In defense of rabbit holes

There’s something about struggling with a problem that really fixes it in the brain.

I spent week recently in a hole. A rabbit hole. A big rabbit hole. A yak hole, if you will.

I started the week with one problem in mind: to write an application in Elixir. In order to solve that problem, I had to solve another problem. And another. And another. Until I was long and far away from the original thing I was trying to do in the first place — which I probably could have had accomplished by now, if I’d found a way around the problem that triggered the first detour, instead of trying to solve it.

I’m Nat Bennett, a writer, occasional software consultant, and Elixir learner. You’re reading Simpler Machines, your weekly yak-and-rabbit report.

(No rabbits were harmed in the creation of this newsletter. I've just had rabbits on the brain lately, since I learned how to pet them properly.)

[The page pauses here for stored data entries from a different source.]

(* ===== verification/CudaResult.v ===== *)
(** * Package cudaresult: one Go error per driver call

    Every wrapper has the guards of its source: a required entry point that is missing gives
    [ErrNotInitialized], a missing optional one [ErrSymbolUnavailable], a nil driver [ErrNotInitialized];
    after the call a non-zero result code becomes an error with the operation's name, and the
    out-parameters are dropped.  A Go function with results [(v, err)] is a pair. *)

From S2P Require Import Prelude CudaSys Errors Runtime.

Section Guards.
Context `{Foreign}.

(** [d == nil || d.F == nil]. *)
Definition lacks (d : option Driver) (f : field) : bool :=
  match d with None => true | Some d => negb (drv_bound d f) end.

(** [if d == nil || d.F == nil (return ErrNotInitialized)]; [fail] is the return with its zero values. *)
Definition required {A} (d : option Driver) (f : field) (fail : err -> A) (k : M A) : M A :=
  if lacks d f then ret (fail (Some ErrNotInitialized)) else k.

(** [if d == nil (return ErrNotInitialized); if d.F == nil (return ErrSymbolUnavailable)]. *)
Definition optional {A} (d : option Driver) (f : field) (fail : err -> A) (k : M A) : M A :=
  match d with
  | None => ret (fail (Some ErrNotInitialized))
  | Some _ => if lacks d f then ret (fail (Some ErrSymbolUnavailable)) else k
  end.

(** [if err := check(op, code); err != nil (return zero, err); return v, nil]. *)
Definition checked {A} (zero : A) (op : string) (r : Z * A) : A * err :=
  match check op r.1 with
  | Some e => (zero, Some e)
  | None => (r.2, None)
  end.

End Guards.

Definition deviceNameBufferLen : Z := 256.
Definition pciBusIDBufferLen : Z := 16.
Definition graphExecUpdateSuccess : Z := 0.

(** [CUipcMemHandle] and [CUipcEventHandle]: 64 opaque bytes. *)
Definition zeroIpcHandle : list Z := replicate 64 0.

(** A C string in a buffer: the bytes before the first NUL ([bytes.IndexByte]), or all of them. *)
Fixpoint c_string (buf : list Z) : list Z :=
  match buf with
  | [] => []
  | b :: bs => if b =? 0 then [] else b :: c_string bs
  end.

(** [%x] of bytes. *)
Definition hex_digit (n : Z) : string :=
  default EmptyString (["0"; "1"; "2"; "3"; "4"; "5"; "6"; "7"; "8"; "9"; "a"; "b"; "c"; "d"; "e"; "f"]%string !! Z.to_nat n).
Definition hex_bytes (bs : list Z) : string :=
  foldr (fun b acc => String.append (hex_digit (b / 16)) (String.append (hex_digit (b mod 16)) acc)) EmptyString bs.

(** The format of [DeviceUUID]: GPU- and the 4, 2, 2, 2 and 6 byte groups. *)
Definition uuid_string (raw : list Z) : string :=
  String.append "GPU-" (String.append (hex_bytes (take 4 raw)) (String.append "-"
    (String.append (hex_bytes (take 2 (drop 4 raw))) (String.append "-"
      (String.append (hex_bytes (take 2 (drop 6 raw))) (String.append "-"
        (String.append (hex_bytes (take 2 (drop 8 raw))) (String.append "-"
          (hex_bytes (take 6 (drop 10 raw))))))))))).

(** ** The wrappers *)

Module cudaresult.

Section Wrappers.
Context `{Foreign}.

(** *** init.go *)

Definition Init (d : option Driver) (flags : Z) : M err :=
  required d F_CuInit id (
  let! r := invoke d (CuInit flags) in
  ret (check "cuInit" r.1)).


(** *** version.go *)

Definition DriverVersion (d : option Driver) : M (Z * err) :=
  required d F_CuDriverGetVersion (pair 0) (
  let! r := invoke d CuDriverGetVersion in
  ret (checked 0 "cuDriverGetVersion" r)).


(** *** device.go *)

Definition DeviceCount (d : option Driver) : M (Z * err) :=
  required d F_CuDeviceGetCount (pair 0) (
  let! r := invoke d CuDeviceGetCount in
  ret (checked 0 "cuDeviceGetCount" r)).

Definition GetDevice (d : option Driver) (ordinal : Z) : M (Z * err) :=
  required d F_CuDeviceGet (pair 0) (
  let! r := invoke d (CuDeviceGet (int32 ordinal)) in
  ret (checked 0 "cuDeviceGet" r)).

Definition DeviceName (d : option Driver) (dev : Z) : M (list Z * err) :=
  required d F_CuDeviceGetName (pair []) (
  let! r := invoke d (CuDeviceGetName (int32 deviceNameBufferLen) dev) in
  ret (match check "cuDeviceGetName" r.1 with
       | Some e => ([], Some e)
       | None => (c_string (r.2 : list Z), None)
       end)).

Definition DeviceTotalMem (d : option Driver) (dev : Z) : M (Z * err) :=
  required d F_CuDeviceTotalMem (pair 0) (
  let! r := invoke d (CuDeviceTotalMem dev) in
  ret (checked 0 "cuDeviceTotalMem_v2" r)).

I’ve included the full story of how I got into this particular rabbit hole at the end of this essay, but the short version is: I started trying to write a web server that accepts requests signed with EdDSA keys, and I ended up digging deep into how Elixir’s Mix tool starts and configures processes. Along the way I learned how to test Mix tasks, found out about Agents, implemented an asynchronous stack, set up several projects with Elixir’s OpenTelemetry modules, and learned how to test traces.

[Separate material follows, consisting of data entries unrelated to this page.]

(* ===== verification/Context.v ===== *)
(** * Contexts (package cuda: context.go, and the sync operations of dispatch.go)

    A [Context] owns a command executor, a copy executor made on first use and up to [maxWaitLanes] wait
    lanes.  The fields Go never assigns after construction are the record [Context]; [exec], [copyExec],
    [waitLanes], [syncActive] and [commandErr] are the [CtxState] at [cx_id]; [closed] is in the
    environment.  A Go pointer is an [option]. *)

From S2P Require Import Prelude CudaSys Errors Runtime CudaResult ExecutorApi.

(** [Device] (device.go). *)
Record Device := mkDevice { dv_ordinal : Z; dv_handle : Z }.

Record Context := mkContext {
  cx_id : loc;
  cx_device : option Device;
  cx_driver : option Driver;
  cx_raw : Z
}.

Definition maxWaitLanes : nat := 8.

Section ContextDefs.
Context `{Foreign}.

(** A field access through a pointer. *)
Definition deref {A} (p : option A) : M A :=
  match p with
  | Some a => ret a
  | None => panic "runtime error: invalid memory address or nil pointer dereference"
  end.

(** A closure without captured variables. *)
Definition closure (m : M err) : M (unit * err) := let! e := m in ret (tt, e).

(** *** Synchronisation operations (dispatch.go) *)

Definition syncOp_Run (o : syncOp) : M err :=
  match so_kind o with
  | opStreamSync => cudaresult.StreamSynchronize (so_driver o) (so_stream o)
  | opStreamQuery => cudaresult.StreamQuery (so_driver o) (so_stream o)
  | opStreamWaitEvent => cudaresult.StreamWaitEvent (so_driver o) (so_stream o) (so_event o) (so_flags o)
  | opCtxSync => cudaresult.CtxSynchronize (so_driver o)
  | opEventRecord => cudaresult.EventRecord (so_driver o) (so_event o) (so_stream o)
  | opEventQuery => cudaresult.EventQuery (so_driver o) (so_event o)
  | opEventSync => cudaresult.EventSynchronize (so_driver o) (so_event o)
  end.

I don’t normally end up in rabbit holes like this, long adventures into obscure problems. Normally, I would have gotten to the first problem — some difficulty understanding the status of a long-running Mix task — gone, “huh, that’s too bad,” and just waited. Or maybe I would have copied the code in question directly into the task so that I could add some output to it directly. Something fast, that got the job done, at the cost of a little elegance.

Sometimes this is because I’m just being practical. Sometimes it’s because I’m pairing. I don’t want to waste my pair’s time. Or they— wisely— point out that we don’t really have to solve whatever problem it is, once it starts to get hard. As a pair, we can use our cleverness to avoid rabbit holes, not to catch rabbits.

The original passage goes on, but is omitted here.